Lemma distribution_line_parsing_witness :
  completes_with 0%Z sample_distributions [] [wsl_path; u "-l"; u "--verbose"] 10%Z
    = Return (Completed 0%Z sample_distributions [])
  ∧ cp_returncode (Completed 0%Z sample_distributions []) = 0%Z
  ∧ ∃ d1 d2,
      list_distributions (completes_with 0%Z sample_distributions [])
        = Return [d1; d2]
      ∧ d1 !! u "名称" = Some (VStr (u "*"))
      ∧ d2 !! u "名称" = Some (VStr (u "Debian"))
      ∧ d2 !! u "状态" = Some (VStr (u "Stopped"))
      ∧ d2 !! u "版本" = Some (VStr []).
Proof.
  split; [reflexivity|]. split; [reflexivity|].
  destruct (distribution_line_parsing
              (completes_with 0%Z sample_distributions [])
              (Completed 0%Z sample_distributions []) eq_refl eq_refl)
    as (header & lines & per_line & Hsplit & Hres & Hall).
  vm_compute in Hsplit. injection Hsplit as _ <-.
  inversion Hall as [|l1 e1 ls es [_ H1] Hall']; subst.
  inversion Hall' as [|l2 e2 ls' es' [_ H2] Hnil]; subst.
  inversion Hnil; subst.
  destruct (H1 ltac:(vm_compute; discriminate))
    as (n1 & d1 & Hn1 & -> & Hname1 & _).
  destruct (H2 ltac:(vm_compute; discriminate))
    as (n2 & d2 & Hn2 & -> & Hname2 & Hstate2 & _ & _ & Hversion2).
  exists d1, d2. split; [exact Hres|].
  rewrite Hname1, Hname2, Hstate2, (Hversion2 ltac:(vm_compute; lia)).
  vm_compute in Hn1. injection Hn1 as <-.
  vm_compute in Hn2. injection Hn2 as <-.
  split; [|split; [|split]]; vm_compute; reflexivity.
Defined.

(** C10.  Both listings return the empty list when the launcher exits
    nonzero, and the online listing also when the launcher call raises.
    On exit code 0 the trimmed output always has a first line, and the
    result is built from the lines after it only. *)
Theorem listings_failure_and_header (run : launcher) :
  (∀ cp, run [wsl_path; u "-l"; u "--verbose"] 10%Z = Return cp →
         cp_returncode cp ≠ 0%Z → list_distributions run = Return [])
  ∧ (∀ cp, run [wsl_path; u "-l"; u "--online"] 30%Z = Return cp →
           cp_returncode cp ≠ 0%Z → list_online_distributions run = Return [])
  ∧ (∀ e, run [wsl_path; u "-l"; u "--online"] 30%Z = Raise e →
          list_online_distributions run = Return [])
  ∧ (∀ cp, run [wsl_path; u "-l"; u "--verbose"] 10%Z = Return cp →
           cp_returncode cp = 0%Z →
           ∃ header rest,
             split NEWLINE (strip (cp_stdout cp)) = header :: rest
             ∧ list_distributions run = Return (flat_map distro_entries rest))
  ∧ (∀ cp, run [wsl_path; u "-l"; u "--online"] 30%Z = Return cp →
           cp_returncode cp = 0%Z →
           ∃ header rest,
             split NEWLINE (strip (cp_stdout cp)) = header :: rest
             ∧ list_online_distributions run
                 = Return (flat_map online_entries rest)).
Proof.
  repeat apply conj.
  - intros cp H Hrc. unfold list_distributions. rewrite H. simpl.
    by rewrite bool_decide_eq_false_2.
  - intros cp H Hrc. unfold list_online_distributions. rewrite H. simpl.
    by rewrite bool_decide_eq_false_2.
  - intros e H. unfold list_online_distributions. by rewrite H.
  - intros cp H Hrc.
    destruct (split_has_head NEWLINE (strip (cp_stdout cp)))
      as (header & rest & Hlines).
    exists header, rest. split; [exact Hlines|].
    unfold list_distributions. rewrite H. simpl.
    rewrite bool_decide_eq_true_2 by done.
    rewrite Hlines. simpl. by rewrite distro_loop.
  - intros cp H Hrc.
    destruct (split_has_head NEWLINE (strip (cp_stdout cp)))
      as (header & rest & Hlines).
    exists header, rest. split; [exact Hlines|].
    unfold list_online_distributions. rewrite H. simpl.
    rewrite bool_decide_eq_true_2 by done.
    rewrite Hlines. simpl. by rewrite online_loop.
Qed.

Lemma listings_failure_and_header_witness :
  (completes_with 1%Z (u "NAME STATE VERSION") (u "denied")
       [wsl_path; u "-l"; u "--verbose"] 10%Z
     = Return (Completed 1%Z (u "NAME STATE VERSION") (u "denied"))
   ∧ list_distributions (completes_with 1%Z (u "NAME STATE VERSION") (u "denied"))
     = Return [])
  ∧ (raises sample_launch_error [wsl_path; u "-l"; u "--online"] 30%Z
       = Raise sample_launch_error
     ∧ list_online_distributions (raises sample_launch_error) = Return [])
  ∧ (completes_with 0%Z (u "NAME FRIENDLY NAME
Ubuntu Ubuntu
Debian Debian GNU/Linux") [] [wsl_path; u "-l"; u "--online"] 30%Z
       = Return (Completed 0%Z (u "NAME FRIENDLY NAME
Ubuntu Ubuntu
Debian Debian GNU/Linux") [])
     ∧ list_online_distributions (completes_with 0%Z (u "NAME FRIENDLY NAME
Ubuntu Ubuntu
Debian Debian GNU/Linux") [])
       = Return [u "Ubuntu Ubuntu"; u "Debian Debian GNU/Linux"]).
Proof.
  split; [|split]; (split; [reflexivity|]).
  - apply (proj1 (listings_failure_and_header _)
             (Completed 1%Z (u "NAME STATE VERSION") (u "denied")) eq_refl).
    discriminate.
  - exact (proj1 (proj2 (proj2 (listings_failure_and_header _))) _ eq_refl).
  - destruct (proj2 (proj2 (proj2 (proj2 (listings_failure_and_header
        (completes_with 0%Z (u "NAME FRIENDLY NAME
Ubuntu Ubuntu
Debian Debian GNU/Linux") [])))))
        _ eq_refl eq_refl) as (header & rest & Hlines & Hres).
    rewrite Hres. vm_compute in Hlines.
    injection Hlines as _ <-. vm_compute. reflexivity.
Defined.

(** A listing that succeeded with nothing but its header and a listing that
    failed return the same value. *)
Example failed_listing_looks_empty :
  list_online_distributions (completes_with 0%Z (u "NAME FRIENDLY NAME") [])
    = list_online_distributions (completes_with 1%Z [] (u "access denied"))
  ∧ list_distributions (completes_with 0%Z (u "NAME STATE VERSION") [])
    = list_distributions (completes_with 1%Z [] (u "access denied")).
Proof. split; vm_compute; reflexivity. Qed.

(* ================================================================== *)
(** ** The environment directory operations *)
(* ================================================================== *)

Section FileFacts.

Variable run : launcher.
Variable int_of_str : str → option Z.

Lemma call_returns (command : str) : ∃ r, call run command = Return r.
Proof. apply (invoke_returns run (OpSimple command 30%Z)). Qed.

(** The operations that look at the exit code only. *)
Lemma by_exit_code_flag (result : WSLCommandResult) (ok ko : dict) :
  ok !! K_SUCCESS = Some (VBool true) →
  ko !! K_SUCCESS = Some (VBool false) →
  ko !! K_ERROR = Some (VStr (stderr result)) →
  let d := if succeeded result then ok else ko in
  (reports_success d ↔ returncode result = 0%Z)
  ∧ (returncode result ≠ 0%Z →
       reports_failure d ∧ error_detail d = Some (VStr (stderr result))).
Proof.
  intros Hok Hko Herr. unfold succeeded, reports_success, reports_failure,
    error_detail. simpl.
  case_bool_decide as Hrc.
  - split; [done|]. intros H. by destruct H.
  - split; [|done]. rewrite Hko. split; [discriminate | done].
Qed.

(** The dictionary of the three checks. *)
Lemma check_reports (c : check) (path : str) (b : bool) :
  let d := dict_of [(K_SUCCESS, VBool true); (K_PATH, VStr path);
                    (check_key c, VBool b)] in
  reports_success d ∧ error_detail d = None
  ∧ d !! K_PATH = Some (VStr path) ∧ d !! check_key c = Some (VBool b).
Proof. destruct c; repeat split; dict_lookup. Qed.

End FileFacts.

(** Closes the goal of an operation that returns one dictionary on exit
    code 0 and another one otherwise. *)
Ltac by_exit_code :=
  rewrite ?listing_loop; simpl; unfold mret, pyresult_ret;
  lazymatch goal with
  | |- ∃ d, (if succeeded ?r then Return ?ok else Return ?ko) = Return d ∧ _ =>
      exists (if succeeded r then ok else ko);
      split; [by destruct (succeeded r)|];
      apply by_exit_code_flag; dict_lookup
  end.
--------
In the records, locate each line holding the string "Hsplit" and copy it.

    as (header & lines & per_line & Hsplit & Hres & Hall).
  vm_compute in Hsplit. injection Hsplit as _ <-.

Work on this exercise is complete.